What is required: Copy all of the records exactly.
+++ Stored data +++
Lemma select_empty_result_witness :
  outcome (select_pages nick ClientSession sample_pattern
             (TheResponse (response 200 "OK" (Some (JDict [("total", JInt 0)])))))
          (fresh srv_45)
  = Ret []
  /\ issued (after (select_pages nick ClientSession sample_pattern
                      (TheResponse (response 200 "OK"
                                      (Some (JDict [("total", JInt 0)])))))
                   (fresh srv_45))
     = issued (fresh srv_45).
Proof.
  apply (select_empty_result nick ClientSession sample_pattern (fresh srv_45)
           (response 200 "OK" (Some (JDict [("total", JInt 0)])))
           [("total", JInt 0)]).
  - simpl. lia.
  - reflexivity.
  - reflexivity.
  - right. exists 0. split; [reflexivity | lia].
Defined.
(* ===== verification/_CoqProject ===== *)
-Q . S2P
Prelude.v
Text.v
TextFacts.v
Models.v
Utils.v
UtilsProps.v
ConfigProps.v
Logging.v
CircuitBreaker.v
Http.v
Metrics.v
MetricsProps.v
Cache.v
CacheProps.v
CacheInterface.v
Redis.v
AsyncHttpClient.v
Backendify.v
QueryProps.v
BackendifyProps.v
CompletionProps.v
ServiceProps.v
History.v
HttpServerSession.v
SessionProps.v
BeastHttpServer.v
ServerProps.v
System.v
SystemProps.v
Main.v
MainProps.v
ShutdownProps.v
Examples.v
SystemExamples.v
HttplibText.v
HttplibTextProps.v
Regex.v
RegexProps.v
HttplibUrl.v
HttplibRangeProps.v
HttplibStream.v
HttplibStreamProps.v
HttplibContent.v
HttplibMultipart.v
HttplibMultipartProps.v
HttplibTermination.v
HttplibContentProps.v
HttplibMessage.v
HttplibServer.v
HttplibServerProps.v
HttplibSafety.v
HttplibSocket.v
HttplibSocketProps.v
HttplibConnect.v
HttplibConnectProps.v
HttplibClient.v
HttplibClientSend.v
HttplibClientMethods.v
HttplibClientSafety.v
HttplibClientReads.v
HttplibClientProps.v
HttplibThreadPool.v
HttplibThreadPoolProps.v
HttplibListen.v
HttplibListenProps.v
BackendApi.v
BackendApiProps.v
BackendClientProps.v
+++
Solution to the exercise:
Lemma select_empty_result_witness :
  outcome (select_pages nick ClientSession sample_pattern
             (TheResponse (response 200 "OK" (Some (JDict [("total", JInt 0)])))))
          (fresh srv_45)
  = Ret []
  /\ issued (after (select_pages nick ClientSession sample_pattern
                      (TheResponse (response 200 "OK"
                                      (Some (JDict [("total", JInt 0)])))))
                   (fresh srv_45))
     = issued (fresh srv_45).
Proof.
  apply (select_empty_result nick ClientSession sample_pattern (fresh srv_45)
           (response 200 "OK" (Some (JDict [("total", JInt 0)])))
           [("total", JInt 0)]).
  - simpl. lia.
  - reflexivity.
  - reflexivity.
  - right. exists 0. split; [reflexivity | lia].
Defined.
(* ===== verification/_CoqProject ===== *)
-Q . S2P
Prelude.v
Text.v
TextFacts.v
Models.v
Utils.v
UtilsProps.v
ConfigProps.v
Logging.v
CircuitBreaker.v
Http.v
Metrics.v
MetricsProps.v
Cache.v
CacheProps.v
CacheInterface.v
Redis.v
AsyncHttpClient.v
Backendify.v
QueryProps.v
BackendifyProps.v
CompletionProps.v
ServiceProps.v
History.v
HttpServerSession.v
SessionProps.v
BeastHttpServer.v
ServerProps.v
System.v
SystemProps.v
Main.v
MainProps.v
ShutdownProps.v
Examples.v
SystemExamples.v
HttplibText.v
HttplibTextProps.v
Regex.v
RegexProps.v
HttplibUrl.v
HttplibRangeProps.v
HttplibStream.v
HttplibStreamProps.v
HttplibContent.v
HttplibMultipart.v
HttplibMultipartProps.v
HttplibTermination.v
HttplibContentProps.v
HttplibMessage.v
HttplibServer.v
HttplibServerProps.v
HttplibSafety.v
HttplibSocket.v
HttplibSocketProps.v
HttplibConnect.v
HttplibConnectProps.v
HttplibClient.v
HttplibClientSend.v
HttplibClientMethods.v
HttplibClientSafety.v
HttplibClientReads.v
HttplibClientProps.v
HttplibThreadPool.v
HttplibThreadPoolProps.v
HttplibListen.v
HttplibListenProps.v
BackendApi.v
BackendApiProps.v
BackendClientProps.v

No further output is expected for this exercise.